== LISTED RECORDS

(** The three-message E-DDC read, a one-byte message to the segment
    address 0x30 in front of the offset write and the read: the call
    returns 3; the slave address programmed is the EDID address, not
    0x30; the segment message causes no wait, it programs the segment
    address and, shifted into the segment pointer field, its byte; and
    every byte of the read uses the extended read command. *)
Theorem edid_segment_read_transfer :
  forall (sf a1 a2 wf rf : Z) (sbuf wbuf rbuf : bytes)
         (rs rest : list hw_response) (w : world),
    MAINUNIT_1_INT_STATUS <> I2CM_INTERFACE_RDDATA_0_3 ->
    a1 <> DDC_SEGMENT_ADDR ->
    Z.land wf I2C_M_RD = 0 ->
    (a2 =? DDC_SEGMENT_ADDR) && (Z.of_nat (length rs) =? 1) = false ->
    Z.land rf I2C_M_RD <> 0 ->
    rs <> [] ->
    irqs w = rs ++ rest ->
    forallb irq_done rs = true ->
    let ms := mk_msg DDC_SEGMENT_ADDR sf 1 sbuf in
    let m1 := mk_msg a1 wf 1 wbuf in
    let n := Z.of_nat (length rs) in
    exists w',
      dw_hdmi_qp_i2c_xfer [ms; m1; mk_msg a2 rf n rbuf] w
      = Some ((3, [ms; m1;
                   mk_msg a2 rf n (store_all rbuf 0 (map rx_byte rs))]),
              w') /\
      log w' = log w ++
        [unmute_irqs;
         RegmapUpdateBits I2CM_INTERFACE_CONTROL0 (u32 I2CM_SLVADDR)
                          (u32 (Z.shiftl DDC_ADDR 5));
         RegmapUpdateBits I2CM_INTERFACE_CONTROL1 (u32 I2CM_SEG_ADDR)
                          (u32 DDC_SEGMENT_ADDR);
         RegmapUpdateBits I2CM_INTERFACE_CONTROL1 (u32 I2CM_SEG_PTR)
                          (u32 (Z.shiftl (load sbuf 0) 7))]
        ++ read_trace true (load wbuf 0) rs ++ [mute_irqs] /\
      irqs w' = rest /\
      is_segment (i2c (hdmi w')) = false.
Proof.
  intros sf a1 a2 wf rf sbuf wbuf rbuf rs rest w Hne Ha1 Hwf Ha2 Hrf Hnil
         Hirqs Hall ms m1 n.
  unfold dw_hdmi_qp_i2c_xfer. subst ms m1 n. cbn [addr len].
  change (u8 DDC_SEGMENT_ADDR =? DDC_CI_ADDR) with false.
  assert (Hn : (Z.of_nat (length rs) =? 0) = false)
    by (apply Z.eqb_neq; destruct rs; [congruence | cbn [length]; lia]).
  cbn [existsb len Z.eqb orb]. rewrite Hn. cbn [orb]. run.
  change (u8 DDC_SEGMENT_ADDR =? DDC_SEGMENT_ADDR) with true.
  cbn [andb Z.eqb].
  cbn [xfer_msgs]. unfold bind at 1. rewrite xfer_msg_segment.
  cbn [fst snd Z.ltb Z.compare]. unfold bind at 1.
  match goal with
  | |- context [bind (xfer_msg ?x1 0) ?k ?w0] =>
      change (bind (xfer_msg x1 0) k w0)
        with (xfer_msgs [mk_msg a1 wf 1 wbuf;
                         mk_msg a2 rf (Z.of_nat (length rs)) rbuf] 0 w0);
      set (W := w0);
      destruct (offset_write_then_read_done a1 a2 wf rf wbuf rbuf rs rest W
                  Hne eq_refl Ha1 Hwf Ha2 Hrf Hirqs Hall)
        as (w1 & Hrun & Hlog & Hirqs1 & Hseg)
  end.
  rewrite Hrun. cbn [fst snd Z.eqb length Z.of_nat Pos.of_succ_nat
                     Pos.succ]. run.
  eexists. split; [reflexivity |]. cbn [log irqs hdmi i2c is_segment].
  split; [| split; assumption].
  rewrite Hlog. subst W. cbn [log hdmi i2c is_segment with_is_segment].
  unfold unmute_irqs.
  repeat rewrite <- app_assoc. reflexivity.
Qed.

(** ** Byte operations that fail *)

(** A wait during which the controller stays silent. *)
Lemma wait_for_completion_timeout_silent t w :
  hd HwSilent (irqs w) = HwSilent ->
  cmp_done (i2c (hdmi w)) = 0 ->
  exists w',
    wait_for_completion_timeout t w = Some (0, w') /\
    log w' = log w ++ [WaitForCompletion t 0 (stat (i2c (hdmi w)))] /\
    irqs w' = tl (irqs w) /\
    hdmi w' = hdmi w.
Proof.
  intros Hhd Hdone.
  unfold wait_for_completion_timeout. run.
  destruct (irqs w) as [| r rest] eqn:Hirqs;
    [| cbn [hd] in Hhd; subst r]; run; rewrite Hdone; run;
    eexists; split; try reflexivity; cbn [log irqs hdmi tl];
    repeat split; try reflexivity; congruence.
Qed.

(** A wait during which the controller raises the interrupt with none
    of the three I2C bits. *)
Lemma wait_for_completion_timeout_spurious t w s d rest :
  irqs w = HwIrq s d :: rest ->
  latch s = 0 ->
  MAINUNIT_1_INT_STATUS <> I2CM_INTERFACE_RDDATA_0_3 ->
  cmp_done (i2c (hdmi w)) = 0 ->
  exists w',
    wait_for_completion_timeout t w = Some (0, w') /\
    log w' = log w ++ [RegmapRead MAINUNIT_1_INT_STATUS (u32 s);
                       WaitForCompletion t 0 0] /\
    irqs w' = rest /\
    slave_reg (i2c (hdmi w')) = slave_reg (i2c (hdmi w)) /\
    is_segment (i2c (hdmi w')) = is_segment (i2c (hdmi w)) /\
    is_regaddr (i2c (hdmi w')) = is_regaddr (i2c (hdmi w)).
Proof.
  intros Hirqs Hz Hne Hdone.
  unfold wait_for_completion_timeout, dw_hdmi_qp_main_hardirq.
  run. rewrite Hirqs. run.
  apply Z.eqb_neq in Hne. rewrite Hne, Z.eqb_refl.
  fold i2c_irq_mask. fold (latch s). rewrite Hz.
  cbn [Z.eqb negb]. run. rewrite Hdone.
  destruct (negb (u32 s =? 0)); cbn [Z.ltb Z.compare];
    eexists; (split; [reflexivity |]); cbn [log irqs hdmi i2c slave_reg
                                            is_segment is_regaddr];
    rewrite <- ?app_assoc; repeat split; reflexivity.
Qed.

Lemma irq_done_false_cases s d :
  irq_done (HwIrq s d) = false ->
  latch s = 0 \/
  (latch s <> 0 /\ Z.land (latch s) I2CM_NACK_RCVD_IRQ <> 0).
Proof.
  cbn [irq_done]. intros H.
  destruct (Z.eqb_spec (latch s) 0) as [Hz | Hz]; [left; exact Hz |].
  right. split; [exact Hz |].
  cbn [negb andb] in H. apply Z.eqb_neq in H. exact H.
Qed.

Lemma i2c_read_body_failed buf pos w :
  irq_done (hd HwSilent (irqs w)) = false ->
  MAINUNIT_1_INT_STATUS <> I2CM_INTERFACE_RDDATA_0_3 ->
  exists w' stale,
    i2c_read_body buf pos w
    = Some ((Some (byte_error (hd HwSilent (irqs w))), buf), w') /\
    log w' = log w ++ read_request (is_segment (i2c (hdmi w)))
                                   (slave_reg (i2c (hdmi w)))
                   ++ failed_wait stale (hd HwSilent (irqs w))
                   ++ [soft_reset] /\
    irqs w' = tl (irqs w).
Proof.
  intros Hfail Hne.
  unfold i2c_read_body, slave_reg_postinc, read_request. run.
  destruct (is_segment (i2c (hdmi w))) eqn:Eseg; run.
  all: destruct (irqs w) as [| [| s d] rest] eqn:Hirqs; cbn [hd tl] in *.
  all: try (destruct (irq_done_false_cases s d Hfail) as [Hz | [Hnz Hnack]]).
  (* silent *)
  all: try solve
    [ match goal with
      | |- context [wait_for_completion_timeout ?t ?w0] =>
          destruct (wait_for_completion_timeout_silent t w0
                      ltac:(reflexivity) ltac:(reflexivity))
            as (w1 & Hrun & Hlog & Hirqs1 & Hhdmi);
          rewrite Hrun
      end;
      cbn [log irqs hdmi i2c stat tl] in Hlog, Hirqs1;
      cbn [byte_error failed_wait Z.eqb]; change (u32 1) with 1;
      eexists _, _; (split; [reflexivity |]); cbn [log irqs];
      rewrite Hlog, Hirqs1, <- ?app_assoc; split; reflexivity ].
  (* the interrupt without an I2C bit *)
  all: try solve
    [ match goal with
      | |- context [wait_for_completion_timeout ?t ?w0] =>
          destruct (wait_for_completion_timeout_spurious t w0 s d rest
                      ltac:(reflexivity) Hz Hne ltac:(reflexivity))
            as (w1 & Hrun & Hlog & Hirqs1 & _);
          rewrite Hrun
      end;
      cbn [log irqs hdmi i2c stat tl] in Hlog, Hirqs1;
      cbn [byte_error failed_wait]; rewrite Hz;
      cbn [Z.eqb]; change (u32 1) with 1;
      eexists _, 0; (split; [reflexivity |]); cbn [log irqs];
      rewrite Hlog, Hirqs1, <- ?app_assoc; split; reflexivity ].
  (* the interrupt with NACK *)
  all: rewrite (wait_for_completion_timeout_done _ _ s d rest)
         by (try assumption; reflexivity).
  all: cbn -[u32 latch Z.land Z.shiftl].
  all: apply Z.eqb_neq in Hnack; rewrite Hnack; cbn [negb].
  all: apply Z.eqb_neq in Hnz; rewrite Hnz.
  all: change (u32 1) with 1.
  all: eexists _, 0; (split; [reflexivity |]); cbn [log irqs].
  all: rewrite <- ?app_assoc; split; reflexivity.
Qed.

Lemma i2c_write_body_failed buf pos w :
  irq_done (hd HwSilent (irqs w)) = false ->
  MAINUNIT_1_INT_STATUS <> I2CM_INTERFACE_RDDATA_0_3 ->
  exists w' stale,
    i2c_write_body buf pos w
    = Some (Some (byte_error (hd HwSilent (irqs w))), w') /\
    log w' = log w ++ write_request (slave_reg (i2c (hdmi w)))
                                    (load buf pos)
                   ++ failed_wait stale (hd HwSilent (irqs w))
                   ++ [soft_reset] /\
    irqs w' = tl (irqs w).
Proof.
  intros Hfail Hne.
  unfold i2c_write_body, slave_reg_postinc, write_request. run.
  destruct (irqs w) as [| [| s d] rest] eqn:Hirqs; cbn [hd tl] in *.
  all: try (destruct (irq_done_false_cases s d Hfail) as [Hz | [Hnz Hnack]]).
  all: try solve
    [ match goal with
      | |- context [wait_for_completion_timeout ?t ?w0] =>
          destruct (wait_for_completion_timeout_silent t w0
                      ltac:(reflexivity) ltac:(reflexivity))
            as (w1 & Hrun & Hlog & Hirqs1 & Hhdmi);
          rewrite Hrun
      end;
      cbn [log irqs hdmi i2c stat tl] in Hlog, Hirqs1;
      cbn [byte_error failed_wait Z.eqb]; change (u32 1) with 1;
      eexists _, _; (split; [reflexivity |]); cbn [log irqs];
      rewrite Hlog, Hirqs1, <- ?app_assoc; split; reflexivity ].
  all: try solve
    [ match goal with
      | |- context [wait_for_completion_timeout ?t ?w0] =>
          destruct (wait_for_completion_timeout_spurious t w0 s d rest
                      ltac:(reflexivity) Hz Hne ltac:(reflexivity))
            as (w1 & Hrun & Hlog & Hirqs1 & _);
          rewrite Hrun
      end;
      cbn [log irqs hdmi i2c stat tl] in Hlog, Hirqs1;
      cbn [byte_error failed_wait]; rewrite Hz;
      cbn [Z.eqb]; change (u32 1) with 1;
      eexists _, 0; (split; [reflexivity |]); cbn [log irqs];
      rewrite Hlog, Hirqs1, <- ?app_assoc; split; reflexivity ].
  all: rewrite (wait_for_completion_timeout_done _ _ s d rest)
         by (try assumption; reflexivity).
  all: cbn -[u32 latch Z.land Z.shiftl load].
  all: apply Z.eqb_neq in Hnack; rewrite Hnack; cbn [negb].
  all: apply Z.eqb_neq in Hnz; rewrite Hnz.
  all: change (u32 1) with 1.
  all: eexists _, 0; (split; [reflexivity |]); cbn [log irqs].
  all: rewrite <- ?app_assoc; split; reflexivity.
Qed.

Lemma i2c_read_loop_failed rs :
  MAINUNIT_1_INT_STATUS <> I2CM_INTERFACE_RDDATA_0_3 ->
  forallb irq_done rs = true ->
  forall n buf pos w rest,
    irqs w = rs ++ rest ->
    irq_done (hd HwSilent rest) = false ->
    exists w' stale,
      i2c_read_loop (length rs + S n) buf pos w
      = Some ((Some (byte_error (hd HwSilent rest)),
               store_all buf pos (map rx_byte rs)), w') /\
      log w' = log w ++ read_trace_failed (is_segment (i2c (hdmi w)))
                                          (slave_reg (i2c (hdmi w)))
                                          rs stale (hd HwSilent rest) /\
      irqs w' = tl rest.
Proof.
  intros Hne.
  induction rs as [| r rs IH]; intros Hall n buf pos w rest Hirqs Hfail.
  - cbn [app] in Hirqs. subst rest.
    cbn [length Nat.add i2c_read_loop map store_all read_trace_failed].
    destruct (i2c_read_body_failed buf pos w Hfail Hne)
      as (w1 & stale & Hrun & Hlog & Hirqs1).
    exists w1, stale. unfold bind at 1. rewrite Hrun. cbn [fst snd].
    repeat split; assumption.
  - cbn [forallb] in Hall. apply andb_true_iff in Hall.
    destruct Hall as [Hr Hrs].
    destruct r as [| s d]; [discriminate |].
    destruct (i2c_read_body_done buf pos w s d (rs ++ rest) Hirqs Hr Hne)
      as (w1 & Hrun1 & Hlog1 & Hirqs1 & Hreg1 & Hseg1 & Hra1).
    destruct (IH Hrs n (store buf pos (rx_byte (HwIrq s d))) (pos + 1) w1
                 rest Hirqs1 Hfail)
      as (w2 & stale & Hrun2 & Hlog2 & Hirqs2).
    exists w2, stale.
    cbn [length Nat.add i2c_read_loop map store_all read_trace_failed].
    unfold bind at 1. rewrite Hrun1. cbn [fst snd].
    split; [exact Hrun2 |].
    split; [| exact Hirqs2].
    rewrite Hlog2, Hlog1, Hseg1, Hreg1, <- app_assoc. reflexivity.
Qed.

Lemma i2c_write_loop_failed rs :
  MAINUNIT_1_INT_STATUS <> I2CM_INTERFACE_RDDATA_0_3 ->
  forallb irq_done rs = true ->
  forall n buf pos w rest,
    irqs w = rs ++ rest ->
    irq_done (hd HwSilent rest) = false ->
    exists w' stale,
      i2c_write_loop (length rs + S n) buf pos w
      = Some (byte_error (hd HwSilent rest), w') /\
      log w' = log w ++ write_trace_failed buf pos
                                           (slave_reg (i2c (hdmi w)))
                                           rs stale (hd HwSilent rest) /\
      irqs w' = tl rest.
Proof.
  intros Hne.
  induction rs as [| r rs IH]; intros Hall n buf pos w rest Hirqs Hfail.
  - cbn [app] in Hirqs. subst rest.
    cbn [length Nat.add i2c_write_loop write_trace_failed].
    destruct (i2c_write_body_failed buf pos w Hfail Hne)
      as (w1 & stale & Hrun & Hlog & Hirqs1).
    exists w1, stale. unfold bind at 1. rewrite Hrun.
    repeat split; assumption.
  - cbn [forallb] in Hall. apply andb_true_iff in Hall.
    destruct Hall as [Hr Hrs].
    destruct r as [| s d]; [discriminate |].
    destruct (i2c_write_body_done buf pos w s d (rs ++ rest) Hirqs Hr Hne)
      as (w1 & Hrun1 & Hlog1 & Hirqs1 & Hreg1 & Hseg1 & Hra1).
    destruct (IH Hrs n buf (pos + 1) w1 rest Hirqs1 Hfail)
      as (w2 & stale & Hrun2 & Hlog2 & Hirqs2).
    exists w2, stale.
    cbn [length Nat.add i2c_write_loop write_trace_failed].
    unfold bind at 1. rewrite Hrun1.
    split; [exact Hrun2 |].
    split; [| exact Hirqs2].
    rewrite Hlog2, Hlog1, Hreg1, <- app_assoc. reflexivity.
Qed.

====

Which lines of the data contain "during"? Copy them all.

* RESPONSE BOX *
(** A wait during which the controller stays silent. *)
(** A wait during which the controller raises the interrupt with none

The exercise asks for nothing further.